Первый номер «Адженды» 1959 года включал передовицу Эзры Паунда и перевод стихотворения Осипа Мандельштама (сделанный Питером Расселом) — один из первых послевоенных переводов русского поэта на английский. Через год журнал потолстел и обзавелся обложкой: Уильям Куксон вспоминает, как актриса Вирджиния Маскел пожертвовала для этой цели 10 фунтов. Регулярная поддержка Британского Совета по Искусству началась лишь пятью годами позже.
Итак, номер о рифме. Ответы на вопросник, предложенный журналом пятидесяти поэтам и критикам, можно разделить на pro и contra.
Противники рифмы говорят, что в рифмованном стихе «хвост вертит собакой». В наш век сидеть и подбирать рифмы — занятие, достойное Кая во дворце Снежной королевы, который составлял из осколков льда слово «вечность». Или помните анекдот о пьянице, который приходит домой среди ночи, снимает один башмак, швыряет его о стенку и засыпает, а сосед за стеной не спит до утра — ждет, когда тот кинет второй? Вот что такое ваша рифма — ожидание, когда же, наконец, бросят второй башмак!
Отвечая на эти нападки, защитники рифмы говорят, что именно она — рифма — придает поэзии достоинство искусства, уравновешивает форму и содержание. Рифма подразумевает труд, а истинный художник любит свое ремесло, считает за честь состязаться с предшественниками. Рифма — игра, доставляющая удовольствие и поэту и читателю.
Многие объясняют засилье верлибра работой нескольких поколений учителей, со школьной скамьи внушающих людям, что стихи писать нетрудно. Свободный стих действительно легче пишется и воспринимается, но резкое падение престижа поэзии — плата за эти «выгоды». Кэтлин Рейн (поэт, автор книг о Блейке и Йейтсе) ссылается на русскую поэзию, придерживающуюся «прекрасных традиционных форм» — не потому ли, что русские ждут от поэзии утоления духовного голода?
Бесконечность этого разговора подчеркивается подбором исторических цитат, начиная с четырнадцатого века, причем в команде «за рифму» мы находим Филипа Сидни, Александра Поупа и Поля Валери, в команде «против» — Томаса Кэмпиона, Джона Мильтона и Уолта Уитмена. Впрочем, немало и примиряющих высказываний, например, того же Паунда: «О пользе и вреде рифмы скажу только, что она не является ни обязанностью, ни табу».
К этому, в общем-то, и склоняется дискуссия. Не скучно ли, если соревнование заканчивается вничью? Наоборот — интересно и поучительно услышать такое множество разных голосов, мнений и остроумных выпадов — с фехтовальным уколом в конце.

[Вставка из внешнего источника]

Definition SampleSeries (s : Series) (at_ : Time) (v : Z) : Series :=
  let s := mkSeries (if s_Hours s <=? 0 then DefaultHours else s_Hours s) (s_Slots s) in
  let h := hourOf at_ in
  match findSlot (s_Slots s) h (length (s_Slots s)) with
  | Some i =>
      mkSeries (s_Hours s)
        (alter (fun sl => mkSlot (slot_Hour sl) (Sample (slot_Dist sl) v)) i (s_Slots s))
  | None =>
      match last (s_Slots s) with
      | Some newest =>
          if h <? slot_Hour newest then s
          else evict (mkSeries (s_Hours s) (s_Slots s ++ [mkSlot h (Sample emptyHistogram v)])) h
      | None =>
          evict (mkSeries (s_Hours s) (s_Slots s ++ [mkSlot h (Sample emptyHistogram v)])) h
      end
  end.

Definition Window `{GoRange} (s : Series) (now : Time) (n : Z) : Histogram :=
  if n <=? 0 then emptyHistogram
  else
    let nowHour := hourOf now in
    let oldest := nowHour - n + 1 in
    fold_left (fun out sl =>
      if (oldest <=? slot_Hour sl) && (slot_Hour sl <=? nowHour)
      then Merge out (Some (slot_Dist sl)) else out) (s_Slots s) emptyHistogram.

Definition Shrink (s : Series) (hours : Z) : Series :=
  let hours := if hours <? 1 then 1 else hours in
  if s_Hours s <=? hours then s
  else
    let s := mkSeries hours (s_Slots s) in
    match last (s_Slots s) with
    | Some newest => evict s (slot_Hour newest)
    | None => s
    end.

Definition Empty (s : Series) : bool := bool_decide (s_Slots s = []).

(** ** The slot invariant *)

Abbreviation hours_of sl := (map slot_Hour sl).

(** Slots ascend strictly and all lie in the window that ends at the newest. *)
Record series_wf (s : Series) : Prop := {
  wf_hours : 0 < s_Hours s;
  wf_sorted : StronglySorted Z.lt (hours_of (s_Slots s));
  wf_window : forall newest sl, last (s_Slots s) = Some newest -> sl ∈ s_Slots s ->
    slot_Hour newest - s_Hours s < slot_Hour sl
}.

(** The states a series goes through: made, sampled at any times, shrunk. *)
Inductive series_op :=
| OpSample (at_ : Time) (v : Z)
| OpShrink (hours : Z).

Definition run_op (s : Series) (o : series_op) : Series :=
  match o with
  | OpSample t v => SampleSeries s t v
  | OpShrink n => Shrink s n
  end.

Lemma ascending_length l a b :
  StronglySorted Z.lt l -> (forall x, x ∈ l -> a < x <= b) -> a <= b ->
  Z.of_nat (length l) <= b - a.
Proof.
  revert a. induction l as [|x l IH]; intros a Hs Hin Hab; cbn; [lia|].
  inversion Hs as [|?? Hs' Hx]; subst. rewrite Forall_forall in Hx.
  pose proof (Hin x ltac:(by left)).
  specialize (IH x Hs'). destruct l as [|y l]; [cbn; lia|].
  assert (Z.of_nat (length (y :: l)) <= b - x); [|cbn in *; lia].
  apply IH; [|lia]. intros z Hz. split; [by apply Hx|]. apply Hin. by right.
Qed.
(** ** Forgetting *)

(** [Forget] deletes exactly what was last seen before the cut. *)
Lemma forget_fold before (l : list (string * Profile)) : forall gone s,
  NoDup l.*1 -> (forall k p, (k, p) ∈ l -> st_profiles s !! k = Some p) ->
  let r := fold_left (forgetStep before) l (gone, s) in
  r.1 = gone ++ (filter (fun ap => p_LastSeen ap.2 < before) l).*1 /\ st_hours r.2 = st_hours s /\
  forall k, st_profiles r.2 !! k =
    if decide (k ∈ (filter (fun ap => p_LastSeen ap.2 < before) l).*1) then None else st_profiles s !! k.
Proof.
  induction l as [|[k p] l IH]; intros gone s Hnd Hl; cbn [fold_left].
  { cbn. rewrite app_nil_r. split_and!; done. }
  apply NoDup_cons in Hnd as [Hk Hnd]. rewrite filter_cons. cbn [snd].
  assert (forall k' p', (k', p') ∈ l -> k <> k') as Hne.
  { intros k' p' Hin ->. apply Hk. by apply (list_elem_of_fmap_2 fst) in Hin. }
  unfold forgetStep at 2 4 6. cbn [fst snd]. unfold Before. destruct (Z.ltb_spec (p_LastSeen p) before) as [Hlt|Hge].
  - rewrite decide_True by done. cbn [fmap list_fmap map fst].
    destruct (IH (gone ++ [k]) (mkStore (st_hours s) (delete k (st_profiles s))) Hnd) as (H1 & H2 & H3).
    { intros k' p' Hin. cbn. rewrite lookup_delete_ne by (by eapply Hne). apply Hl. by right. }
    split_and!; [rewrite H1, <- app_assoc; done|done|].
    intros k'. rewrite H3. cbn [st_profiles]. destruct (decide (k' = k)) as [->|Hk'].
    + rewrite (decide_True (P := k ∈ k :: _)) by by left. rewrite lookup_delete_eq. by case_decide.
    + rewrite lookup_delete_ne by done. repeat case_decide; set_solver.
  - rewrite decide_False by lia. apply IH; [done|]. intros k' p' Hin. apply Hl. by right.
Qed.

Lemma forget_spec `{GoRange} s before :
  let '(gone, s') := Forget s before in
  st_hours s' = st_hours s /\ StronglySorted string_le gone /\
  (forall app, app ∈ gone <-> exists p, st_profiles s !! app = Some p /\ p_LastSeen p < before) /\
  forall app, st_profiles s' !! app = if decide (app ∈ gone) then None else st_profiles s !! app.
Proof.
  unfold Forget.
  destruct (forget_fold before (go_range (st_profiles s)) [] s (NoDup_go_range _)) as (H1 & H2 & H3).
  { intros k p. by rewrite elem_of_go_range. }
  destruct (fold_left _ _ _) as [gone s']. cbn [fst snd] in *. rewrite app_nil_l in H1. subst gone.
  change (sort_slice string_ltb) with sort_strings.
  split_and!; [done|apply sort_strings_sorted| |].
  - intros app. rewrite sort_strings_perm, list_elem_of_fmap. split.
    + intros ([k p] & -> & Hin). apply list_elem_of_filter in Hin as [Hlt Hin].
      exists p. by rewrite elem_of_go_range in Hin.
    + intros (p & Hp & Hlt). exists (app, p). split; [done|]. apply list_elem_of_filter.
      split; [done|]. by apply elem_of_go_range.
  - intros app. rewrite H3.
    pose proof (sort_strings_perm (filter (fun ap : string * Profile => p_LastSeen ap.2 < before)
      (go_range (st_profiles s))).*1) as Hp.
    repeat case_decide; try done; exfalso; [rewrite Hp in *|rewrite Hp in *]; done.
Qed.

(** ** Recording *)

Lemma recordPod_fold at_ pods p rc rm l lm :
  series_wf (p_CPU p) -> series_log (p_CPU p) l -> (forall e, e ∈ l -> e.1 <= hourOf at_) ->
  series_wf (p_Mem p) -> series_log (p_Mem p) lm -> (forall e, e ∈ lm -> e.1 <= hourOf at_) ->
  exists p', fold_left (recordPod at_) pods (p, rc, rm) =
      (p', fold_left Z.max (map u_RequestCPUMilli pods) rc,
           fold_left Z.max (map u_RequestMemMiB pods) rm) /\
    p_FirstSeen p' = p_FirstSeen p /\ p_LastSeen p' = p_LastSeen p /\
    series_wf (p_CPU p') /\
    series_log (p_CPU p') (rev (map (fun u => (hourOf at_, clamp (u_CPUMilli u))) pods) ++ l) /\
    series_wf (p_Mem p') /\
    series_log (p_Mem p') (rev (map (fun u => (hourOf at_, clamp (u_MemMiB u))) pods) ++ lm).
Proof.
  revert p rc rm l lm. induction pods as [|u pods IH]; intros p rc rm l lm Hw Hl Hle Hwm Hlm Hlem.
  { exists p. by split_and!. }
  cbn [fold_left map recordPod rev].
  edestruct (IH (mkProfile (SampleSeries (p_CPU p) at_ (u_CPUMilli u))
                   (SampleSeries (p_Mem p) at_ (u_MemMiB u)) (p_RequestCPUMilli p)
                   (p_RequestMemMiB p) (p_Pods p) (p_FirstSeen p) (p_LastSeen p))
              (Z.max rc (u_RequestCPUMilli u)) (Z.max rm (u_RequestMemMiB u))
              ((hourOf at_, clamp (u_CPUMilli u)) :: l) ((hourOf at_, clamp (u_MemMiB u)) :: lm))
    as (p' & -> & H1 & H2 & H3 & H4 & H5 & H6); cbn [p_CPU p_Mem].
  - by apply sample_wf.
  - by apply sample_log.
  - intros e [->|?]%elem_of_cons; [done|by apply Hle].
  - by apply sample_wf.
  - by apply sample_log.
  - intros e [->|?]%elem_of_cons; [done|by apply Hlem].
  - exists p'. rewrite <- !app_assoc. by split_and!.
Qed.

(** The profile a recording starts from. *)
Definition profile_for (s : Store) (at_ : Time) (app : string) : Profile :=
  match st_profiles s !! app with
  | Some p => p
  | None => mkProfile (NewSeries (st_hours s)) (NewSeries (st_hours s)) 0 0 0 at_ zero_time
  end.

Lemma record_usage s at_ app u pods l lm :
  let ps := u :: pods in let p := profile_for s at_ app in
  app ≠ "" ->
  series_wf (p_CPU p) -> series_log (p_CPU p) l -> (forall e, e ∈ l -> e.1 <= hourOf at_) ->
  series_wf (p_Mem p) -> series_log (p_Mem p) lm -> (forall e, e ∈ lm -> e.1 <= hourOf at_) ->
  exists p', RecordUsage s at_ app ps = mkStore (st_hours s) (<[app := p']> (st_profiles s)) /\
    series_wf (p_CPU p') /\
    series_log (p_CPU p') (rev (map (fun u => (hourOf at_, clamp (u_CPUMilli u))) ps) ++ l) /\
    series_wf (p_Mem p') /\
    series_log (p_Mem p') (rev (map (fun u => (hourOf at_, clamp (u_MemMiB u))) ps) ++ lm) /\
    p_RequestCPUMilli p' = fold_left Z.max (map u_RequestCPUMilli ps) 0 /\
    p_RequestMemMiB p' = fold_left Z.max (map u_RequestMemMiB ps) 0 /\
    p_Pods p' = Z.of_nat (length ps) /\
    p_LastSeen p' = Z.max (p_LastSeen p) at_ /\ p_FirstSeen p' = p_FirstSeen p.
Proof.
  intros ps p Happ Hw Hl Hle Hwm Hlm Hlem. unfold RecordUsage.
  rewrite decide_False by done. cbn [orb]. fold (profile_for s at_ app). fold p. fold ps.
  destruct (recordPod_fold at_ ps p 0 0 l lm) as (p' & -> & H1 & H2 & H3 & H4 & H5 & H6); [done..|].
  eexists. split; [reflexivity|]. cbn [p_CPU p_Mem p_RequestCPUMilli p_RequestMemMiB p_Pods
    p_LastSeen p_FirstSeen]. split_and!; try done.
  rewrite H2. unfold After. destruct (Z.ltb_spec (p_LastSeen p) at_); lia.
Qed.

(** ** Trimming *)

Section trim_facts.
Context `{GoRange}.
(** ** Properties *)

(** An accrual over [[now - d, now)] ends, and spreads the amount over the
    hour buckets the interval spans: every bucket receives the rate times the
    part of the interval inside its hour and no other bucket changes, the parts
    add up to [d], and the application receives the rate times [d]. *)
Theorem accrue_spreads l now app usd d :
  0 < d <= now -> fltb fzero usd = true ->
  exists l', Accrue l now app usd d = Some l' /\
    (forall h, l_hourly l' !! h =
      if 0 <? overlap (now - d) now h
      then Some (fadd (default fzero (l_hourly l !! h)) (fmul usd (Hours (overlap (now - d) now h))))
      else l_hourly l !! h) /\
    foldr Z.add 0 (map (overlap (now - d) now) (hoursOf (now - d) now)) = d /\
    (forall h, h ∉ hoursOf (now - d) now -> overlap (now - d) now h = 0) /\
    l_apps l' = <[app := fadd (default fzero (l_apps l !! app)) (fmul usd (Hours d))]> (l_apps l) /\
    l_confirmations l' = l_confirmations l.
Proof.
  intros Hd Hu. destruct (accrue_total l now app usd d) as [l' Hl]. exists l'. split; [done|].
  assert (fleb usd fzero = false) as Hu'.
  { unfold fltb, fleb, SFltb, SFleb in *. by destruct usd as [[]|[]| |[] ? ?]. }
  destruct (accrue_inv l now app usd d l' (proj1 Hd) Hu' ltac:(lia) Hl) as (H1 & H2 & _ & _ & H3 & _).
  split_and!; [done| | |done|done].
  - rewrite overlap_sum; lia.
  - intros h Hh. unfold hoursOf in Hh. rewrite elem_of_seqZ in Hh. unfold overlap.
    pose proof (Z.mul_div_le (now - d) Hour ltac:(done)).
    pose proof (Z.mul_succ_div_gt (now - d) Hour ltac:(done)).
    pose proof (Z.mul_div_le (now - 1) Hour ltac:(done)).
    pose proof (Z.mul_succ_div_gt (now - 1) Hour ltac:(done)).
    generalize dependent ((now - d) / Hour). generalize dependent ((now - 1) / Hour).
    change Hour with 3600000000000. intros; lia.
Qed.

«Если запретить рифму, сколько бы напудренных париков свалилось!» (Томас Элиот).
«Не последнее удовольствие от рифмы в той ярости, которую она возбуждает в несчастных головах, которые думают, будто на свете существует нечто более важное, чем условность» (Поль Валери).
Ракушка пятая. Перепляс из Лондона в Норидж
(Вилли Кемп)
Родом из Нориджа, кроме Джона Скельтона, еще один веселый персонаж того веселого века: Вилли Кемп, для которого Шекспир писал роли своих шутов, комический актер откровенно площадного, балаганного типа, любимец публики, непревзойденный исполнитель джиги и морриса. Впрочем, он играл не только роли шутов, но и, например, Фальстафа в «Генрихе IV» Шекспира и даже роль Кормилицы в «Ромео и Джульетте». Но в 1599 или в 1600 году он ушел из шекспировской труппы, очевидно, не поладив с товарищами, и отколол такую штуку — поспорил, что протанцует всю дорогу из Лондона в Норидж (а это сто миль без малого). Видно, очнулась в нем кровь его пра-пра-пра-бабушки неугомонной странницы Марджери Кемп!
Я не знал об этом эпизоде, пока в университетской библиотеке, роясь в литературе того времени — это было в 2001 году, когда я во второй раз получил переводческую стипендию в Норидже, — не наткнулся случайно на репринт книжки под названием «Девятидневное чудо Кемпа, или Перепляс из Лондона в Норидж». В этой книжке, которую сам Кемп написал по живым следам событий и которая представляет подробный отчет о его подвиге, есть одна любопытная фраза. В предисловии Кемп яростно ополчается на неких куплетистов, которые опорочили его доблестное предприятие своими подлыми нападками. Обращаясь к своим клеветникам, пытавшимся высмеять его в сатирической песенке, он, между прочим, пишет: «Достославные мои Оборванцы [Му notable Shakerags], цель моего обращения к вам явствует из содержания сей петиции. Но дабы вам было ясней: ибо знаю, что вы, безмозглые тупицы, понимаете лишь то, что вам втемяшат в головы, и т. д.»